Records from a data collection:
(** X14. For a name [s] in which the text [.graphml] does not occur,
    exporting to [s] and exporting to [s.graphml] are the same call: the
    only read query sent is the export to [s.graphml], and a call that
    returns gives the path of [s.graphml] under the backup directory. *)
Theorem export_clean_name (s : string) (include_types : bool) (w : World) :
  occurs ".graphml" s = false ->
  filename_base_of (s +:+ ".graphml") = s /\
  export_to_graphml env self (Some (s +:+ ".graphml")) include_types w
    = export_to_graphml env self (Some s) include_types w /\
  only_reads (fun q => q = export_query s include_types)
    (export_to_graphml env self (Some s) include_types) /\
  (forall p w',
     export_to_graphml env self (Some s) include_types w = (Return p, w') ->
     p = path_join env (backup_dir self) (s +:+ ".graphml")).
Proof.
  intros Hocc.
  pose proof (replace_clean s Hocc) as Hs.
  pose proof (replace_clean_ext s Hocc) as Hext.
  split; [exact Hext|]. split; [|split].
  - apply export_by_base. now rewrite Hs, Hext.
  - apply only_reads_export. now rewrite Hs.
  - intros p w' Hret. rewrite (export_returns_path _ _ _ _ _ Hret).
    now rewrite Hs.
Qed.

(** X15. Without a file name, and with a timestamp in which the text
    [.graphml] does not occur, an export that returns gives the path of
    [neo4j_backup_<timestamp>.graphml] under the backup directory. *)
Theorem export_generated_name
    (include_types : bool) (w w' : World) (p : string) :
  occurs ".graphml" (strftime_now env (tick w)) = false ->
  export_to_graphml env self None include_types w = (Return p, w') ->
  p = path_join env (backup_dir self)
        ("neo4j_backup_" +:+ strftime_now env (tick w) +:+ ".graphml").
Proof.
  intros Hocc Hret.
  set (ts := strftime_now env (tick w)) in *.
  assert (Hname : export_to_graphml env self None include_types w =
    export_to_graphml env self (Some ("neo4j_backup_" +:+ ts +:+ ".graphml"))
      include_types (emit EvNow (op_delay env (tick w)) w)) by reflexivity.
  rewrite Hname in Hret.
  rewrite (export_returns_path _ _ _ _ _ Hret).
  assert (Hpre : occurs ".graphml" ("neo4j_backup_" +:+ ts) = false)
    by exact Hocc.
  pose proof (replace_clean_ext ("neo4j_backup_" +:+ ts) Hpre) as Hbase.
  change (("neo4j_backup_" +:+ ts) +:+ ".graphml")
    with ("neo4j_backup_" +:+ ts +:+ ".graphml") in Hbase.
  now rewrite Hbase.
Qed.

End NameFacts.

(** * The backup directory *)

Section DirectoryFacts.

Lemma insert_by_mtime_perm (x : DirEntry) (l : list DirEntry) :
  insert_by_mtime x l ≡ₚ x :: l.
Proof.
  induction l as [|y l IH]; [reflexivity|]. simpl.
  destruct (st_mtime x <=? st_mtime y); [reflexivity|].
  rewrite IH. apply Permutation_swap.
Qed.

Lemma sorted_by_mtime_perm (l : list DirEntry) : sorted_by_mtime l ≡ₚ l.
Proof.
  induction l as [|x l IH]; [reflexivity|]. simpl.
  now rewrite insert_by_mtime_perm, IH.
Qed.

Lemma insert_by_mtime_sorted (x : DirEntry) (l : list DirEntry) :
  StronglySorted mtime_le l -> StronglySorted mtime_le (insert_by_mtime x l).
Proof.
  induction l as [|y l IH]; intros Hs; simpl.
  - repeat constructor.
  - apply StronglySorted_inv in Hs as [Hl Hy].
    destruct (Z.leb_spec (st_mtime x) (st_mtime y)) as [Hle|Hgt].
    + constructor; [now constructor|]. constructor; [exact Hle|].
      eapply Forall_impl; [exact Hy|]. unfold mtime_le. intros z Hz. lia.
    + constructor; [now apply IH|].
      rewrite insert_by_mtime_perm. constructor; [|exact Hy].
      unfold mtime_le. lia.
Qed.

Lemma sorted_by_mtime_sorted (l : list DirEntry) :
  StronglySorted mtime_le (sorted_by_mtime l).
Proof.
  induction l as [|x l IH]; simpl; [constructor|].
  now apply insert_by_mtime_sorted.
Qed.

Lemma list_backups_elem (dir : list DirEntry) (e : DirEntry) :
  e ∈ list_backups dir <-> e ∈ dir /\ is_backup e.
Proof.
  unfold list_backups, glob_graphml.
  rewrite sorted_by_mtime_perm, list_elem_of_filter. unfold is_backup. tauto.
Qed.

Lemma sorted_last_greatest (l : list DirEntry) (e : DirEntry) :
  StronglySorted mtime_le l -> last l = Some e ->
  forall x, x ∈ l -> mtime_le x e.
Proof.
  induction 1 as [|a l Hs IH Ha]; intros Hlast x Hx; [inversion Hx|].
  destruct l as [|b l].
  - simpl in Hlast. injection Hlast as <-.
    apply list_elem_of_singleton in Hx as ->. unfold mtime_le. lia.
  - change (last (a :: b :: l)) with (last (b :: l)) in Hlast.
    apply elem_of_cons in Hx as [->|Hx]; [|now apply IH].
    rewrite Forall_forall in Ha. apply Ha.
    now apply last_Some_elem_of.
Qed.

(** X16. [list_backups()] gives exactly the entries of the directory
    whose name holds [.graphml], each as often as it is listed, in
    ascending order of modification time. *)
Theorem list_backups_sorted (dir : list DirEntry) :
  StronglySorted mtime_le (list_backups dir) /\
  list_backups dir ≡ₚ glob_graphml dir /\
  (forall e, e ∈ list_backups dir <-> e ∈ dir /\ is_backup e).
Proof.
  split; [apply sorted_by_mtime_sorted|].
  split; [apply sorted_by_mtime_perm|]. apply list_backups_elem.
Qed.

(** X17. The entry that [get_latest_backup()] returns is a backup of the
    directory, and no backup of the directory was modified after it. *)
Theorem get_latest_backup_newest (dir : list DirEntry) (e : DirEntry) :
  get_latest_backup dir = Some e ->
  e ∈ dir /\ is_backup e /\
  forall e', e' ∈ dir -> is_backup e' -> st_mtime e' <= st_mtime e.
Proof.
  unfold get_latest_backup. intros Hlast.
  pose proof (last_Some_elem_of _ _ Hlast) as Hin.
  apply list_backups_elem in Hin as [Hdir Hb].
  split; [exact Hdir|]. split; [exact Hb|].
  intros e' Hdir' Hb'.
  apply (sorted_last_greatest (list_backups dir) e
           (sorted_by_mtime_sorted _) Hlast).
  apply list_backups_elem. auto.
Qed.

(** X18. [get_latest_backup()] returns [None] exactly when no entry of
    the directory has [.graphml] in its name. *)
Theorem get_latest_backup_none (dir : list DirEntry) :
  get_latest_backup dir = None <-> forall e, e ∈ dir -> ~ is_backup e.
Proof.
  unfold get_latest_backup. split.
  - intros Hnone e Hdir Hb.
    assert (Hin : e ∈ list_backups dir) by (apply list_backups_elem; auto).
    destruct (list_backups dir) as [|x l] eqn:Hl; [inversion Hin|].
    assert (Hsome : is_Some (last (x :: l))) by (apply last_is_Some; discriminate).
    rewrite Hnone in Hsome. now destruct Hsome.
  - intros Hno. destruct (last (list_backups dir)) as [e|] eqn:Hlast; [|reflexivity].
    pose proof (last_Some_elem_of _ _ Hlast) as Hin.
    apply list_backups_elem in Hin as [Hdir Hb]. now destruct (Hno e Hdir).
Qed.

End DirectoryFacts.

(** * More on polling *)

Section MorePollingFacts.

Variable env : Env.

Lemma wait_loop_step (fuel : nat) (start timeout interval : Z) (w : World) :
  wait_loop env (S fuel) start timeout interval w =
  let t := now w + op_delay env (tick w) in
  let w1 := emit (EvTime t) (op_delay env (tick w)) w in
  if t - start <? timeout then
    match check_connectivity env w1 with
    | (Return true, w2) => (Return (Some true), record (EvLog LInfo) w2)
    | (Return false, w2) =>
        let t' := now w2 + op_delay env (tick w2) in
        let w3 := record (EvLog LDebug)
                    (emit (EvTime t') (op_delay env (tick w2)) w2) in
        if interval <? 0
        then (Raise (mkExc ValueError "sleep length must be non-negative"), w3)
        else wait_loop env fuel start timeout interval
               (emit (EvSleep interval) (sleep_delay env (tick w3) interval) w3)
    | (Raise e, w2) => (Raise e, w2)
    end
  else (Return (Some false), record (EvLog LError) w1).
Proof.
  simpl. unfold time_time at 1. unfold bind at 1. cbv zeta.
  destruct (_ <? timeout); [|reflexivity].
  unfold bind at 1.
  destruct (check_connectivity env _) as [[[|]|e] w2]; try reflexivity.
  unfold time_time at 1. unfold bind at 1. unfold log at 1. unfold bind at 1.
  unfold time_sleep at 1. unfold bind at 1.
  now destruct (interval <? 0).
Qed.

◆ What to work on ◆
Give back precisely the lines above that start at the line containing "- intros Hnone e Hdir Hb." and end at the line containing "if t - start <? timeout then", inclusive. No other lines belong in the output.

◆ Result ◆
  - intros Hnone e Hdir Hb.
    assert (Hin : e ∈ list_backups dir) by (apply list_backups_elem; auto).
    destruct (list_backups dir) as [|x l] eqn:Hl; [inversion Hin|].
    assert (Hsome : is_Some (last (x :: l))) by (apply last_is_Some; discriminate).
    rewrite Hnone in Hsome. now destruct Hsome.
  - intros Hno. destruct (last (list_backups dir)) as [e|] eqn:Hlast; [|reflexivity].
    pose proof (last_Some_elem_of _ _ Hlast) as Hin.
    apply list_backups_elem in Hin as [Hdir Hb]. now destruct (Hno e Hdir).
Qed.

End DirectoryFacts.

(** * More on polling *)

Section MorePollingFacts.

Variable env : Env.

Lemma wait_loop_step (fuel : nat) (start timeout interval : Z) (w : World) :
  wait_loop env (S fuel) start timeout interval w =
  let t := now w + op_delay env (tick w) in
  let w1 := emit (EvTime t) (op_delay env (tick w)) w in
  if t - start <? timeout then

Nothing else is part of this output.